*Required action*
Scan the entries below for the word "Routing" and copy every line in which it occurs.
Exercise material section start
Lemma machine_netsh_run o args o' r : Run o "netsh" args = (o', r) →
  Run (Runner := Firewall.netsh_runner) (m_fw o) "netsh" args = (m_fw o', r).
Proof.
  change (Run o "netsh" args) with (let '(f, r) := netsh_run (m_fw o) args in
    (mkMachine f (m_dns o) (m_six o) (m_has_six o), r)).
  change (Run (m_fw o) "netsh" args) with (netsh_run (m_fw o) args).
  destruct (netsh_run (m_fw o) args) as [f x]. by intros [= <- <-].
Qed.

#[local] Instance machine_netsh : NetshLaws machine.
Proof.
  refine {| ns_present o := t_rules (m_fw o); ns_blocked o := t_block (m_fw o) |}.
  - intros o args n o' r Hn Hr%machine_netsh_run. exact (@ns_add _ _ _ Firewall.netsh_laws _ _ _ _ _ Hn Hr).
  - intros o n o' r Hr%machine_netsh_run. exact (@ns_delete _ _ _ Firewall.netsh_laws _ _ _ _ Hr).
  - intros o q o' r Hq Hr%machine_netsh_run. exact (@Firewall.ns_set _ _ _ Firewall.netsh_laws _ _ _ _ Hq Hr).
  - intros o o' r Hr%machine_netsh_run. exact (@ns_show _ _ _ Firewall.netsh_laws _ _ _ Hr).
Defined.

#[local] Instance machine_networksetup : NetworksetupLaws machine.
Proof.
  refine {| ns_servers o i := Dns.toy.shown (m_dns o) i |}.
  - intros o i. destruct (@ns_get_law _ _ Dns.toy.laws (m_dns o) i) as (out & H & Ha).
    exists out. split; [|done]. cbn in *. destruct o. by injection H as <-.
  - done.
  - intros o i l o' out Hf Hd Hn. pose proof (@ns_set_law _ _ Dns.toy.laws (m_dns o) i l) as L.
    cbn in *. intros [= <- _]. by eapply L.
  - intros o i o' out. pose proof (@ns_empty_law _ _ Dns.toy.laws (m_dns o) i) as L.
    cbn in *. intros [= <- _]. by eapply L.
Defined.

Lemma netsh_keeps {X} (V : machine → X) o args :
  (∀ f o, V (mkMachine f (m_dns o) (m_six o) (m_has_six o)) = V o) → V (exec o "netsh" args).1 = V o.
Proof.
  intros HV. unfold exec. change (Run o "netsh" args) with (let '(f, r) := netsh_run (m_fw o) args in
    (mkMachine f (m_dns o) (m_six o) (m_has_six o), r)).
  destruct (netsh_run (m_fw o) args) as [f [x|x]]; apply HV.
Qed.

Lemma netsh_frame {X} (V : machine → X) :
  (∀ f o, V (mkMachine f (m_dns o) (m_six o) (m_has_six o)) = V o) →
  fw_frame Firewall.windowsBackend V.
Proof.
  intros HV. pose proof (fun o args => netsh_keeps V o args HV) as K. split.
  - intros o. specialize (K o show_profiles). unfold exec in K. cbn [Firewall.windowsBackend be_CurrentPolicy].
    destruct (Run o "netsh" show_profiles) as [o' [x|x]]; exact K.
  - intros o s. cbn [Firewall.windowsBackend be_Enable]. unfold windows_Enable.
    assert (∀ l o, V (exec_all o (map (fun r => ("netsh", add_rule r)) l)).1 = V o) as H.
    { clear o. induction l as [|r l IH]; intros o; cbn [map exec_all]; [done|].
      pose proof (K o (add_rule r)) as Kr. destruct (exec o "netsh" (add_rule r)) as [o' [[]|x]]; [|exact Kr].
      rewrite IH. exact Kr. }
    specialize (H (spec_rules s) o). by destruct (exec_all _ _) as [o' [[]|x]].
  - intros o l. cbn [Firewall.windowsBackend be_Remove]. unfold windows_Remove.
    match goal with |- V (foldl ?F _ _).1 = _ => assert (∀ l acc, V (foldl F acc l).1 = V acc.1) as H end;
      [|apply H].
    clear o l. induction l as [|n l IH]; intros [o first]; cbn [foldl]; [done|].
    pose proof (K o (delete_rule n)) as Kn. rewrite IH.
    by destruct (exec o "netsh" (delete_rule n)) as [o' [x|x]], first.
  - intros o. apply K.
  - intros o q. apply K.
Qed.

(** The resolver and route commands keep a view of the rest of the machine. *)
Lemma networksetup_frame {X} (V : machine → X) :
  (∀ d o, V (mkMachine (m_fw o) d (m_six o) (m_has_six o)) = V o) → dns_frame Dns.darwinBackend V.
Proof.
  intros HV. assert (∀ o args, V (Run o "networksetup" args).1 = V o) as K.
  { intros o args. change (Run o "networksetup" args) with
      (let '(d, r) := Run (Runner := Dns.toy.runner) (m_dns o) "networksetup" args in
       (mkMachine (m_fw o) d (m_six o) (m_has_six o), r)).
    destruct (Run (Runner := Dns.toy.runner) (m_dns o) "networksetup" args) as [d r]. apply HV. }
  split; [intros o i|intros o i l|done|intros o i l];
    cbn [Dns.darwinBackend be_Current be_Set Dns.be_Restore];
    unfold darwin_Current, darwin_Set, darwin_Restore, exec.
  - pose proof (K o (ns_get i)) as Ki. by destruct (Run o "networksetup" (ns_get i)) as [o' [x|x]].
  - pose proof (K o (Dns.ns_set i l)) as Ki. by destruct (Run o "networksetup" _) as [o' [x|x]].
  - specialize (K o (Dns.ns_set i match l with [] => ["Empty"] | _ => l end)).
    by destruct (Run o "networksetup" _) as [o' [x|x]].
Qed.

Lemma ip_frame {X} (V : machine → X) :
  (∀ b o, V (mkMachine (m_fw o) (m_dns o) b true) = V o) → v6_frame Routing.linuxBackend V.
Proof.
  intros HV. split; intros o; [intros i|]; cbn; unfold exec; cbn;
    destruct o as [f d b []]; cbn; try done; apply (HV _ (mkMachine f d b true)).
Qed.

#[local] Instance machine_laws :
  EnforcementLaws Firewall.windowsBackend (Dns.darwinBackend (O := machine)) Routing.linuxBackend.
Proof.
  refine {| v6_open := m_six |}.
  - intros o i o'. destruct o as [f d b []]; cbn; [by intros [= <-]|done].
  - intros o o'. destruct o as [f d b []]; cbn; [by intros [= <-]|done].
  - intros i. by apply netsh_frame.
  - by apply netsh_frame.
  - by apply networksetup_frame.
  - by apply networksetup_frame.
  - by apply networksetup_frame.
  - by apply ip_frame.
  - by apply ip_frame.
  - intros i. by apply ip_frame.
Defined.

Definition demo_machine (has_six : bool) : machine :=
  mkMachine (mkNetsh {["Corp VPN"]} false) {["veilnet" := ["192.168.1.1"]]} has_six has_six.
Definition demo_enforcer (has_six : bool) : osEnforcer machine :=
  newEnforcer Routing.linuxBackend (demo_machine has_six) ∅ ["killswitch.json"] ∅ ["routes.json"]
    ∅ ["dns.json"].
Definition demo_plan (mode : string) : EnforcePlan :=
  mkEnforcePlan mode "203.0.113.7" 51820 "10.89.0.2" "veilnet" "VEILNET" ["10.89.0.1"] false.
Definition demo_apply (has_six : bool) (mode : string) : osEnforcer machine * result error unit :=
  Apply Firewall.windowsBackend Dns.darwinBackend Routing.linuxBackend (demo_enforcer has_six)
    (demo_plan mode) true true.
Definition demo_clear (e : osEnforcer machine) : osEnforcer machine * result error unit :=
  Clear Firewall.windowsBackend Dns.darwinBackend Routing.linuxBackend e.
Definition demo_losses (e : osEnforcer machine) (l : list string) : osEnforcer machine :=
  foldl (fun e r => (FailClosed Firewall.windowsBackend e r).1) e l.

Lemma demo_idle b : idle (demo_enforcer b).
Proof. split; try done. by apply Forall_singleton. Qed.

Lemma demo_disjoint b mode : present (os (demo_enforcer b)) ##
  list_to_set (RuleNames Firewall.windowsBackend (spec_of (demo_enforcer b) (demo_plan mode))).
Proof. destruct b; apply (bool_decide_unpack _); by vm_compute. Qed.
Exercise material section end
*Response for this exercise*
  (∀ b o, V (mkMachine (m_fw o) (m_dns o) b true) = V o) → v6_frame Routing.linuxBackend V.
  EnforcementLaws Firewall.windowsBackend (Dns.darwinBackend (O := machine)) Routing.linuxBackend.
  newEnforcer Routing.linuxBackend (demo_machine has_six) ∅ ["killswitch.json"] ∅ ["routes.json"]
  Apply Firewall.windowsBackend Dns.darwinBackend Routing.linuxBackend (demo_enforcer has_six)
  Clear Firewall.windowsBackend Dns.darwinBackend Routing.linuxBackend e.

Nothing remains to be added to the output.